Каждую целую в щеку и чувствую, что у Валентины духи Chanel, а у Екатерины что-то новенькое, похожее на Prada Infusion d’Iris. Два года назад они сильно поругались и не разговаривали почти три месяца из-за того, что не могли решить, у кого Chanel № 5 будет фирменным ароматом.

Финн привык думать, что я такая же.

— Твой парень — это что-то, — говорит Валентина, показывая на Финна.

Я наливаю себе стакан минералки.

— Это точно.

— Такой грубый, — мурлычет она.

— Обожаю рабочий класс, — добавляет Екатерина.

Начинается. Я окидываю взглядом комнату в поисках Финна, прекрасно понимая, что они сделали выводы, глядя на его одежду. Он определенно выделяется из толпы. Он мускулистый, именно такая фигура была в моде в Голливуде, с короткими волосами, он стоит, поставив ноги на ширине плеч, словно пытается устоять от напора волны.

— У него свой рыболовный бизнес, — говорю я им.

— О-о, — воркует Екатерина. — Интересная ниша.

Я нацепляю улыбку, которая тут же становится настоящей, когда в комнату входит их отец и наклоняется ко мне, чтобы я поцеловала его в щеку. Его дочери невыносимы, но Сальваторе для меня с Беллами как второй отец.

— Как моя дорогая девочка? — спрашивает он.

— Просто чудесно. Еще раз поздравляю с началом нового дела, Неженка. Ты, наверное, в восторге?

— Да. Нужно затащить твоего отца в «Бескрайний Горизонт».

— Кажется, он уже в деле, — отвечаю я ему.

— Значит, остается, чтобы ты начала на меня работать, и все сложится идеально.

Глубоко вдохнув, я говорю:

— Вообще-то, Сэл, именно об этом я и хотела с тобой поговорить…

* * *

Финн прижал меня к стене возле моей квартиры, рыча, что я долго вожусь с ключами. По дороге домой мы раза четыре чуть не съехали с дороги, потому что его руки были под моим платьем, его рот на моей шее, и он постоянно клал мою руку себе на бедро, в то время как сам вытащил свой член, шепча, чтобы я его потрогала:

— Харлоу, теперь ты меня попачкала, ты же вылижешь его, да, когда мы приедем домой?

Он был весь такой скользкий, когда я гладила его по всей длине.

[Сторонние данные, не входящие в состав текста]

(* ===== verification/Resource.v ===== *)
(** * Resource admission (internal/resource/resource.go)

    Pre-allocation admission checks: every operation of the package, with the
    overflow checks written on 64-bit unsigned integers, and the cumulative
    [Budget].  The theorems state what admission guarantees: arithmetic that
    succeeds is exact, and a budget never exceeds its envelope whatever
    sequence of requests it sees. *)

From S2P Require Import Prelude.

Module Resource.

Record Limits := mkLimits {
  MaxBytes : Z;
  MaxCount : Z;
  MaxNesting : Z;
  MaxQueueDepth : Z;
  MaxConcurrent : Z;
  MaxRetries : Z }.

Definition DefaultLimits : Limits :=
  mkLimits (Z.shiftl 16 20) (Z.shiftl 1 20) 1024 1024 256 64.

Inductive Kind :=
| KindBytes | KindCount | KindNesting | KindQueue | KindConcurrent | KindRetries
| KindOverflow.

(** The typed refusal; the diagnostic text is left out. *)
Record Error := refuse { ErrKind : Kind; ErrLimit : Z; ErrRequest : Z }.

#[global] Instance Kind_eq_dec : EqDecision Kind.
Proof. solve_decision. Defined.

#[global] Instance Error_eq_dec : EqDecision Error.
Proof. solve_decision. Defined.

Definition AdmitBytes (l : Limits) (n : Z) : res Error unit :=
  if MaxBytes l =? 0 then Err (refuse KindBytes 0 n)
  else if MaxBytes l <? n then Err (refuse KindBytes (MaxBytes l) n)
  else Ok tt.

Definition AdmitCount (l : Limits) (n : Z) : res Error unit :=
  if MaxCount l =? 0 then Err (refuse KindCount 0 n)
  else if MaxCount l <? n then Err (refuse KindCount (MaxCount l) n)
  else Ok tt.

Definition AdmitNesting (l : Limits) (depth : Z) : res Error unit :=
  if MaxNesting l =? 0 then Err (refuse KindNesting 0 depth)
  else if MaxNesting l <? depth then Err (refuse KindNesting (MaxNesting l) depth)
  else Ok tt.

Definition AdmitQueue (l : Limits) (depth : Z) : res Error unit :=
  if MaxQueueDepth l =? 0 then Err (refuse KindQueue 0 depth)
  else if MaxQueueDepth l <? depth then Err (refuse KindQueue (MaxQueueDepth l) depth)
  else Ok tt.

Definition AdmitConcurrent (l : Limits) (n : Z) : res Error unit :=
  if MaxConcurrent l =? 0 then Err (refuse KindConcurrent 0 n)
  else if MaxConcurrent l <? n then Err (refuse KindConcurrent (MaxConcurrent l) n)
  else Ok tt.

Definition AdmitRetries (l : Limits) (n : Z) : res Error unit :=
  if MaxRetries l =? 0 then Err (refuse KindRetries 0 n)
  else if MaxRetries l <? n then Err (refuse KindRetries (MaxRetries l) n)
  else Ok tt.

Definition AddUint64 (a b : Z) : res Error Z :=
  if MaxUint64 - b <? a then Err (refuse KindOverflow MaxUint64 a)
  else Ok (u64 (a + b)).

Definition MulUint64 (a b : Z) : res Error Z :=
  if (a =? 0) || (b =? 0) then Ok 0
  else if MaxUint64 / b <? a then Err (refuse KindOverflow MaxUint64 a)
  else Ok (u64 (a * b)).

Definition AdmitSliceCap (l : Limits) (n elemSize : Z) : res Error unit :=
  let! _ := AdmitCount l n in
  let! total := MulUint64 n elemSize in
  AdmitBytes l total.

Record Budget := mkBudget { BLimits : Limits; Bytes : Z; Count : Z }.

(** The budget is updated in place; a refusal leaves it as it was. *)
Definition ConsumeBytes (b : Budget) (n : Z) : res Error Budget :=
  let! sum := AddUint64 (Bytes b) n in
  let! _ := AdmitBytes (BLimits b) sum in
  Ok (mkBudget (BLimits b) sum (Count b)).

Definition ConsumeCount (b : Budget) (n : Z) : res Error Budget :=
  let! sum := AddUint64 (Count b) n in
  let! _ := AdmitCount (BLimits b) sum in
  Ok (mkBudget (BLimits b) (Bytes b) sum).

(** ** Admission *)

Lemma AdmitBytes_ok l n : AdmitBytes l n = Ok tt <-> MaxBytes l <> 0 /\ n <= MaxBytes l.
Proof. unfold AdmitBytes. repeat case_if; split; intros; try discriminate; (done || lia). Qed.

Lemma AdmitCount_ok l n : AdmitCount l n = Ok tt <-> MaxCount l <> 0 /\ n <= MaxCount l.
Proof. unfold AdmitCount. repeat case_if; split; intros; try discriminate; (done || lia). Qed.

Lemma AdmitQueue_ok l n :
  AdmitQueue l n = Ok tt <-> MaxQueueDepth l <> 0 /\ n <= MaxQueueDepth l.
Proof. unfold AdmitQueue. repeat case_if; split; intros; try discriminate; (done || lia). Qed.

Lemma AddUint64_ok a b r :
  is_u64 a -> is_u64 b -> AddUint64 a b = Ok r <-> r = a + b /\ is_u64 r.
Proof.
  unfold AddUint64, is_u64, MaxUint64, u64. intros Ha Hb. case_if; split.
  - discriminate.
  - lia.
  - intros [= <-]. rewrite Z.mod_small by lia. lia.
  - intros [-> Hr]. by rewrite Z.mod_small by lia.
Qed.

Lemma MulUint64_ok a b r :
  is_u64 a -> is_u64 b -> MulUint64 a b = Ok r <-> r = a * b /\ is_u64 r.
Proof.
  unfold MulUint64, is_u64, MaxUint64, u64. intros Ha Hb.
  destruct ((a =? 0) || (b =? 0)) eqn:E0.
  { assert (a * b = 0) as -> by nia. split; [intros [= <-]|intros [-> _]]; split || done; lia. }
  assert (0 < b) by lia.
  destruct (_ <? a) eqn:E; split; try discriminate.
  - intros [-> Hr].
    assert (a <= 18446744073709551615 / b); [|lia].
    apply Z.div_le_lower_bound; lia.
  - intros [= <-].
    assert (b * a <= 18446744073709551615).
    { etransitivity; [|apply (Z.mul_div_le _ b); lia].
      apply Z.mul_le_mono_nonneg_l; lia. }
    rewrite Z.mod_small by lia. lia.
  - intros [-> Hr]. by rewrite Z.mod_small.
Qed.

(** ** Budgets *)

(** One request on a budget; a refused request leaves it unchanged. *)
Inductive request := RBytes (n : Z) | RCount (n : Z).

Definition consume (b : Budget) (r : request) : Budget :=
  match (match r with RBytes n => ConsumeBytes b n | RCount n => ConsumeCount b n end) with
  | Ok b' => b'
  | _ => b
  end.

Definition request_ok (r : request) : Prop :=
  match r with RBytes n | RCount n => is_u64 n end.

Definition within (b : Budget) : Prop :=
  is_u64 (Bytes b) /\ is_u64 (Count b) /\
  Bytes b <= MaxBytes (BLimits b) /\ Count b <= MaxCount (BLimits b).

Lemma ConsumeBytes_ok b n b' :
  is_u64 (Bytes b) -> is_u64 n -> ConsumeBytes b n = Ok b' ->
  b' = mkBudget (BLimits b) (Bytes b + n) (Count b) /\
  is_u64 (Bytes b + n) /\ Bytes b + n <= MaxBytes (BLimits b).
Proof.
  unfold ConsumeBytes. intros Hb Hn H. inv_ok H.
  match goal with H : AddUint64 _ _ = _ |- _ => apply AddUint64_ok in H as [-> ?]; [|done..] end.
  match goal with H : AdmitBytes _ _ = Ok ?u |- _ => destruct u; apply AdmitBytes_ok in H as [? ?] end.
  done.
Qed.

Lemma ConsumeCount_ok b n b' :
  is_u64 (Count b) -> is_u64 n -> ConsumeCount b n = Ok b' ->
  b' = mkBudget (BLimits b) (Bytes b) (Count b + n) /\
  is_u64 (Count b + n) /\ Count b + n <= MaxCount (BLimits b).
Proof.
  unfold ConsumeCount. intros Hb Hn H. inv_ok H.
  match goal with H : AddUint64 _ _ = _ |- _ => apply AddUint64_ok in H as [-> ?]; [|done..] end.
  match goal with H : AdmitCount _ _ = Ok ?u |- _ => destruct u; apply AdmitCount_ok in H as [? ?] end.
  done.
Qed.

Lemma consume_within b r : request_ok r -> within b -> within (consume b r).
Proof.
  intros Hr Hw. pose proof Hw as (? & ? & ? & ?). unfold consume. destruct r as [n|n].
  - destruct (ConsumeBytes b n) eqn:E; [|done..].
    apply ConsumeBytes_ok in E as (-> & ? & ?); done.
  - destruct (ConsumeCount b n) eqn:E; [|done..].
    apply ConsumeCount_ok in E as (-> & ? & ?); done.
Qed.

(** A budget that starts within its limits stays within them, in machine
    range, under every sequence of byte and count requests, refused or not. *)
Lemma budget_within_limits rs b :
  Forall request_ok rs -> within b -> within (fold_left consume rs b).
Proof.
  intros Hrs. revert b. induction Hrs as [|r rs Hr _ IH]; intros b Hb; [done|].
  apply IH, consume_within; done.
Qed.

Definition budget_demo : Budget := mkBudget (mkLimits 10 5 1 1 1 1) 0 0.

Lemma budget_within_limits_witness :
  within (fold_left consume [RBytes 7; RBytes 7; RCount 5; RCount 1; RBytes 3] budget_demo) /\
  fold_left consume [RBytes 7; RBytes 7; RCount 5; RCount 1; RBytes 3] budget_demo =
  mkBudget (mkLimits 10 5 1 1 1 1) 10 5.
Proof.
  split; [|vm_compute; reflexivity].
  apply (budget_within_limits [RBytes 7; RBytes 7; RCount 5; RCount 1; RBytes 3] budget_demo).
  - repeat constructor; vm_compute; congruence.
  - repeat split; vm_compute; congruence.
Defined.

End Resource.
(* ===== verification/Session.v ===== *)
(** * Session state machine (internal/session)

    [session.go], [suite.go], [peerauth.go] and [archiveauth.go]: negotiation,
    mutual peer authentication, archive authorization, activation and message
    acceptance, with every early return and the state it leaves behind.  A Go
    method on [*Session] is a function from a session to the session after the
    call and what the call returned.

    The events handed to the sink are recorded in order; the sink's answer is
    discarded by the code and cannot influence a session.

    [Spec] is formal/session/Session.tla as a step relation, extended with the
    fail-closed transition the code takes when a check fails.  The refinement
    theorem says every call is a sequence of those steps; the invariant theorem
    that the checks of [Invariants] pass in every reachable state. *)

From S2P Require Import Prelude Sha256 Codec Crypto Observability.

Module Session.

Definition MinVersion : Z := 1.
Definition MaxVersion : Z := 3.
Definition LocalAllowed : list Z := [2; 3].
Definition MaxMessages : Z := 3.
Definition DefaultMaxAccept : Z := Z.shiftl 1 20.

Inductive State :=
| StateNew | StateNegotiated | StatePeerAuthenticated | StateArchiveAuthorized
| StateActive | StateClosed | StateFailed.

#[global] Instance State_eq_dec : EqDecision State.
Proof. solve_decision. Defined.

(** An event handed to the sink: its identifier, cause and severity; the other
    fields are constants. *)
Record Event := mkEvent { EID : string; Cause : string; Sev : Z }.

Record Session := mkSession {
  State_ : State;
  Offered : list Z;
  Selected : Z;
  OfferedSuites : list string;
  SelectedSuite : string;
  RequireSuite : bool;
  PeerAuthenticated : bool;
  AuthI2R : bool;
  AuthR2I : bool;
  ArchiveAuthorized : bool;
  ReceiveSequence : Z;
  MaxAccept : Z;
  ReplayAccepted : bool;
  ProductMutation : bool;
  Events : option (list Event);
  Transcript : option Crypto.Transcript;
  AuthBaseDigest : bytes;
  AuthBaseSet : bool;
  ArchiveBaseDigest : bytes;
  ArchiveBaseSet : bool }.

(** Assignments to one field. *)
Definition set_State (v : State) (s : Session) : Session :=
  mkSession v (Offered s) (Selected s) (OfferedSuites s) (SelectedSuite s)
    (RequireSuite s) (PeerAuthenticated s) (AuthI2R s) (AuthR2I s) (ArchiveAuthorized s)
    (ReceiveSequence s) (MaxAccept s) (ReplayAccepted s) (ProductMutation s) (Events s)
    (Transcript s) (AuthBaseDigest s) (AuthBaseSet s) (ArchiveBaseDigest s)
    (ArchiveBaseSet s).

Definition set_Selected (v : Z) (s : Session) : Session :=
  mkSession (State_ s) (Offered s) v (OfferedSuites s) (SelectedSuite s)
    (RequireSuite s) (PeerAuthenticated s) (AuthI2R s) (AuthR2I s) (ArchiveAuthorized s)
    (ReceiveSequence s) (MaxAccept s) (ReplayAccepted s) (ProductMutation s) (Events s)
    (Transcript s) (AuthBaseDigest s) (AuthBaseSet s) (ArchiveBaseDigest s)
    (ArchiveBaseSet s).

Definition set_SelectedSuite (v : string) (s : Session) : Session :=
  mkSession (State_ s) (Offered s) (Selected s) (OfferedSuites s) v (RequireSuite s)
    (PeerAuthenticated s) (AuthI2R s) (AuthR2I s) (ArchiveAuthorized s)
    (ReceiveSequence s) (MaxAccept s) (ReplayAccepted s) (ProductMutation s) (Events s) (Transcript s)
    (AuthBaseDigest s) (AuthBaseSet s) (ArchiveBaseDigest s) (ArchiveBaseSet s).

Definition set_PeerAuthenticated (v : bool) (s : Session) : Session :=
  mkSession (State_ s) (Offered s) (Selected s) (OfferedSuites s) (SelectedSuite s)
    (RequireSuite s) v (AuthI2R s) (AuthR2I s) (ArchiveAuthorized s) (ReceiveSequence s)
    (MaxAccept s) (ReplayAccepted s) (ProductMutation s) (Events s) (Transcript s)
    (AuthBaseDigest s) (AuthBaseSet s) (ArchiveBaseDigest s) (ArchiveBaseSet s).

Definition set_AuthI2R (v : bool) (s : Session) : Session :=
  mkSession (State_ s) (Offered s) (Selected s) (OfferedSuites s) (SelectedSuite s)
    (RequireSuite s) (PeerAuthenticated s) v (AuthR2I s) (ArchiveAuthorized s)
    (ReceiveSequence s) (MaxAccept s) (ReplayAccepted s) (ProductMutation s) (Events s)
    (Transcript s) (AuthBaseDigest s) (AuthBaseSet s) (ArchiveBaseDigest s)
    (ArchiveBaseSet s).
Definition nfcCompose_21 : list (Z * Z) := [
  (0xB354000011B6, 0xB363); (0xB354000011B7, 0xB364); (0xB354000011B8, 0xB365);
  (0xB354000011B9, 0xB366); (0xB354000011BA, 0xB367); (0xB354000011BB, 0xB368);
  (0xB354000011BC, 0xB369); (0xB354000011BD, 0xB36A); (0xB354000011BE, 0xB36B);
  (0xB354000011BF, 0xB36C); (0xB354000011C0, 0xB36D); (0xB354000011C1, 0xB36E);
  (0xB354000011C2, 0xB36F); (0xB370000011A8, 0xB371); (0xB370000011A9, 0xB372);
  (0xB370000011AA, 0xB373); (0xB370000011AB, 0xB374); (0xB370000011AC, 0xB375);
  (0xB370000011AD, 0xB376); (0xB370000011AE, 0xB377); (0xB370000011AF, 0xB378);
  (0xB370000011B0, 0xB379); (0xB370000011B1, 0xB37A); (0xB370000011B2, 0xB37B);
  (0xB370000011B3, 0xB37C); (0xB370000011B4, 0xB37D); (0xB370000011B5, 0xB37E);
  (0xB370000011B6, 0xB37F); (0xB370000011B7, 0xB380); (0xB370000011B8, 0xB381);
  (0xB370000011B9, 0xB382); (0xB370000011BA, 0xB383); (0xB370000011BB, 0xB384);
  (0xB370000011BC, 0xB385); (0xB370000011BD, 0xB386); (0xB370000011BE, 0xB387);
  (0xB370000011BF, 0xB388); (0xB370000011C0, 0xB389); (0xB370000011C1, 0xB38A);
  (0xB370000011C2, 0xB38B); (0xB38C000011A8, 0xB38D); (0xB38C000011A9, 0xB38E);
  (0xB38C000011AA, 0xB38F); (0xB38C000011AB, 0xB390); (0xB38C000011AC, 0xB391);
  (0xB38C000011AD, 0xB392); (0xB38C000011AE, 0xB393); (0xB38C000011AF, 0xB394);
  (0xB38C000011B0, 0xB395); (0xB38C000011B1, 0xB396); (0xB38C000011B2, 0xB397);
  (0xB38C000011B3, 0xB398); (0xB38C000011B4, 0xB399); (0xB38C000011B5, 0xB39A);
  (0xB38C000011B6, 0xB39B); (0xB38C000011B7, 0xB39C); (0xB38C000011B8, 0xB39D);
  (0xB38C000011B9, 0xB39E); (0xB38C000011BA, 0xB39F); (0xB38C000011BB, 0xB3A0);
  (0xB38C000011BC, 0xB3A1); (0xB38C000011BD, 0xB3A2); (0xB38C000011BE, 0xB3A3);
  (0xB38C000011BF, 0xB3A4); (0xB38C000011C0, 0xB3A5); (0xB38C000011C1, 0xB3A6);
  (0xB38C000011C2, 0xB3A7); (0xB3A8000011A8, 0xB3A9); (0xB3A8000011A9, 0xB3AA);
  (0xB3A8000011AA, 0xB3AB); (0xB3A8000011AB, 0xB3AC); (0xB3A8000011AC, 0xB3AD);
  (0xB3A8000011AD, 0xB3AE); (0xB3A8000011AE, 0xB3AF); (0xB3A8000011AF, 0xB3B0);
  (0xB3A8000011B0, 0xB3B1); (0xB3A8000011B1, 0xB3B2); (0xB3A8000011B2, 0xB3B3);
  (0xB3A8000011B3, 0xB3B4); (0xB3A8000011B4, 0xB3B5); (0xB3A8000011B5, 0xB3B6);
  (0xB3A8000011B6, 0xB3B7); (0xB3A8000011B7, 0xB3B8); (0xB3A8000011B8, 0xB3B9);
  (0xB3A8000011B9, 0xB3BA); (0xB3A8000011BA, 0xB3BB); (0xB3A8000011BB, 0xB3BC);
  (0xB3A8000011BC, 0xB3BD); (0xB3A8000011BD, 0xB3BE); (0xB3A8000011BE, 0xB3BF);
  (0xB3A8000011BF, 0xB3C0); (0xB3A8000011C0, 0xB3C1); (0xB3A8000011C1, 0xB3C2);
  (0xB3A8000011C2, 0xB3C3); (0xB3C4000011A8, 0xB3C5); (0xB3C4000011A9, 0xB3C6);
  (0xB3C4000011AA, 0xB3C7); (0xB3C4000011AB, 0xB3C8); (0xB3C4000011AC, 0xB3C9);
  (0xB3C4000011AD, 0xB3CA); (0xB3C4000011AE, 0xB3CB); (0xB3C4000011AF, 0xB3CC);
  (0xB3C4000011B0, 0xB3CD); (0xB3C4000011B1, 0xB3CE); (0xB3C4000011B2, 0xB3CF);
  (0xB3C4000011B3, 0xB3D0); (0xB3C4000011B4, 0xB3D1); (0xB3C4000011B5, 0xB3D2);
  (0xB3C4000011B6, 0xB3D3); (0xB3C4000011B7, 0xB3D4); (0xB3C4000011B8, 0xB3D5);
  (0xB3C4000011B9, 0xB3D6); (0xB3C4000011BA, 0xB3D7); (0xB3C4000011BB, 0xB3D8);
  (0xB3C4000011BC, 0xB3D9); (0xB3C4000011BD, 0xB3DA); (0xB3C4000011BE, 0xB3DB);
  (0xB3C4000011BF, 0xB3DC); (0xB3C4000011C0, 0xB3DD); (0xB3C4000011C1, 0xB3DE);
  (0xB3C4000011C2, 0xB3DF); (0xB3E0000011A8, 0xB3E1); (0xB3E0000011A9, 0xB3E2);
  (0xB3E0000011AA, 0xB3E3); (0xB3E0000011AB, 0xB3E4); (0xB3E0000011AC, 0xB3E5);
  (0xB3E0000011AD, 0xB3E6); (0xB3E0000011AE, 0xB3E7); (0xB3E0000011AF, 0xB3E8);
  (0xB3E0000011B0, 0xB3E9); (0xB3E0000011B1, 0xB3EA); (0xB3E0000011B2, 0xB3EB);
  (0xB3E0000011B3, 0xB3EC); (0xB3E0000011B4, 0xB3ED); (0xB3E0000011B5, 0xB3EE);
  (0xB3E0000011B6, 0xB3EF); (0xB3E0000011B7, 0xB3F0); (0xB3E0000011B8, 0xB3F1);
  (0xB3E0000011B9, 0xB3F2); (0xB3E0000011BA, 0xB3F3); (0xB3E0000011BB, 0xB3F4);
  (0xB3E0000011BC, 0xB3F5); (0xB3E0000011BD, 0xB3F6); (0xB3E0000011BE, 0xB3F7);
  (0xB3E0000011BF, 0xB3F8); (0xB3E0000011C0, 0xB3F9); (0xB3E0000011C1, 0xB3FA);
  (0xB3E0000011C2, 0xB3FB); (0xB3FC000011A8, 0xB3FD); (0xB3FC000011A9, 0xB3FE) ].

Definition nfcCompose_22 : list (Z * Z) := [
  (0xB3FC000011AA, 0xB3FF); (0xB3FC000011AB, 0xB400); (0xB3FC000011AC, 0xB401);
  (0xB3FC000011AD, 0xB402); (0xB3FC000011AE, 0xB403); (0xB3FC000011AF, 0xB404);
  (0xB3FC000011B0, 0xB405); (0xB3FC000011B1, 0xB406); (0xB3FC000011B2, 0xB407);
  (0xB3FC000011B3, 0xB408); (0xB3FC000011B4, 0xB409); (0xB3FC000011B5, 0xB40A);
  (0xB3FC000011B6, 0xB40B); (0xB3FC000011B7, 0xB40C); (0xB3FC000011B8, 0xB40D);
  (0xB3FC000011B9, 0xB40E); (0xB3FC000011BA, 0xB40F); (0xB3FC000011BB, 0xB410);
  (0xB3FC000011BC, 0xB411); (0xB3FC000011BD, 0xB412); (0xB3FC000011BE, 0xB413);
  (0xB3FC000011BF, 0xB414); (0xB3FC000011C0, 0xB415); (0xB3FC000011C1, 0xB416);
  (0xB3FC000011C2, 0xB417); (0xB418000011A8, 0xB419); (0xB418000011A9, 0xB41A);
  (0xB418000011AA, 0xB41B); (0xB418000011AB, 0xB41C); (0xB418000011AC, 0xB41D);
  (0xB418000011AD, 0xB41E); (0xB418000011AE, 0xB41F); (0xB418000011AF, 0xB420);
  (0xB418000011B0, 0xB421); (0xB418000011B1, 0xB422); (0xB418000011B2, 0xB423);
  (0xB418000011B3, 0xB424); (0xB418000011B4, 0xB425); (0xB418000011B5, 0xB426);
  (0xB418000011B6, 0xB427); (0xB418000011B7, 0xB428); (0xB418000011B8, 0xB429);
  (0xB418000011B9, 0xB42A); (0xB418000011BA, 0xB42B); (0xB418000011BB, 0xB42C);
  (0xB418000011BC, 0xB42D); (0xB418000011BD, 0xB42E); (0xB418000011BE, 0xB42F);
  (0xB418000011BF, 0xB430); (0xB418000011C0, 0xB431); (0xB418000011C1, 0xB432);
  (0xB418000011C2, 0xB433); (0xB434000011A8, 0xB435); (0xB434000011A9, 0xB436);
  (0xB434000011AA, 0xB437); (0xB434000011AB, 0xB438); (0xB434000011AC, 0xB439);
  (0xB434000011AD, 0xB43A); (0xB434000011AE, 0xB43B); (0xB434000011AF, 0xB43C);
  (0xB434000011B0, 0xB43D); (0xB434000011B1, 0xB43E); (0xB434000011B2, 0xB43F);
  (0xB434000011B3, 0xB440); (0xB434000011B4, 0xB441); (0xB434000011B5, 0xB442);
  (0xB434000011B6, 0xB443); (0xB434000011B7, 0xB444); (0xB434000011B8, 0xB445);
  (0xB434000011B9, 0xB446); (0xB434000011BA, 0xB447); (0xB434000011BB, 0xB448);
  (0xB434000011BC, 0xB449); (0xB434000011BD, 0xB44A); (0xB434000011BE, 0xB44B);
  (0xB434000011BF, 0xB44C); (0xB434000011C0, 0xB44D); (0xB434000011C1, 0xB44E);
  (0xB434000011C2, 0xB44F); (0xB450000011A8, 0xB451); (0xB450000011A9, 0xB452);
  (0xB450000011AA, 0xB453); (0xB450000011AB, 0xB454); (0xB450000011AC, 0xB455);
  (0xB450000011AD, 0xB456); (0xB450000011AE, 0xB457); (0xB450000011AF, 0xB458);
  (0xB450000011B0, 0xB459); (0xB450000011B1, 0xB45A); (0xB450000011B2, 0xB45B);
  (0xB450000011B3, 0xB45C); (0xB450000011B4, 0xB45D); (0xB450000011B5, 0xB45E);
  (0xB450000011B6, 0xB45F); (0xB450000011B7, 0xB460); (0xB450000011B8, 0xB461);
  (0xB450000011B9, 0xB462); (0xB450000011BA, 0xB463); (0xB450000011BB, 0xB464);
  (0xB450000011BC, 0xB465); (0xB450000011BD, 0xB466); (0xB450000011BE, 0xB467);
  (0xB450000011BF, 0xB468); (0xB450000011C0, 0xB469); (0xB450000011C1, 0xB46A);
  (0xB450000011C2, 0xB46B); (0xB46C000011A8, 0xB46D); (0xB46C000011A9, 0xB46E);
  (0xB46C000011AA, 0xB46F); (0xB46C000011AB, 0xB470); (0xB46C000011AC, 0xB471);
  (0xB46C000011AD, 0xB472); (0xB46C000011AE, 0xB473); (0xB46C000011AF, 0xB474);
  (0xB46C000011B0, 0xB475); (0xB46C000011B1, 0xB476); (0xB46C000011B2, 0xB477);
  (0xB46C000011B3, 0xB478); (0xB46C000011B4, 0xB479); (0xB46C000011B5, 0xB47A);
  (0xB46C000011B6, 0xB47B); (0xB46C000011B7, 0xB47C); (0xB46C000011B8, 0xB47D);
  (0xB46C000011B9, 0xB47E); (0xB46C000011BA, 0xB47F); (0xB46C000011BB, 0xB480);
  (0xB46C000011BC, 0xB481); (0xB46C000011BD, 0xB482); (0xB46C000011BE, 0xB483);
  (0xB46C000011BF, 0xB484); (0xB46C000011C0, 0xB485); (0xB46C000011C1, 0xB486);
  (0xB46C000011C2, 0xB487); (0xB488000011A8, 0xB489); (0xB488000011A9, 0xB48A);
  (0xB488000011AA, 0xB48B); (0xB488000011AB, 0xB48C); (0xB488000011AC, 0xB48D);
  (0xB488000011AD, 0xB48E); (0xB488000011AE, 0xB48F); (0xB488000011AF, 0xB490);
  (0xB488000011B0, 0xB491); (0xB488000011B1, 0xB492); (0xB488000011B2, 0xB493);
  (0xB488000011B3, 0xB494); (0xB488000011B4, 0xB495); (0xB488000011B5, 0xB496);
  (0xB488000011B6, 0xB497); (0xB488000011B7, 0xB498); (0xB488000011B8, 0xB499) ].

Я дрочила ему, пока он не оторвал бедра от сидения и не начал подталкивать всякий раз, когда я доходила до головки, пока другой рукой вела машину. Когда мы припарковались возле моего дома, он уже задыхался и был твердым, как камень.

Он застонал, убирая мою руку.

— Только не в машине.

Звон ключей эхом раздается в пустом коридоре, когда он, все еще прижавшись ко мне, забирает их у меня, открывает дверь и заталкивает меня в квартиру. И уже через долю секунды, после того как дверь захлопывается, я лежу на полу.

Финн нависает надо мной, как оглядывающий свою добычу хищник. Я скольжу рукой по его телу, сжимаю большую и твердую выпуклость сквозь его брюки и решаю закончить начатое в машине. Но, похоже, он восстановил свой контроль, потому что убирает мою руку в сторону.

— Когда я увидел тебя в июне баре, — говорит он и взглядом пробегает от моих губ к шее, — ты подошла и посмотрела на меня так, словно я был выставлен на аукционе, села рядом и заявила: «Я люблю гимлет с текилой»[24]. Ты была похожа на медленно растекающуюся по стулу жидкость. Такая охуенно красивая.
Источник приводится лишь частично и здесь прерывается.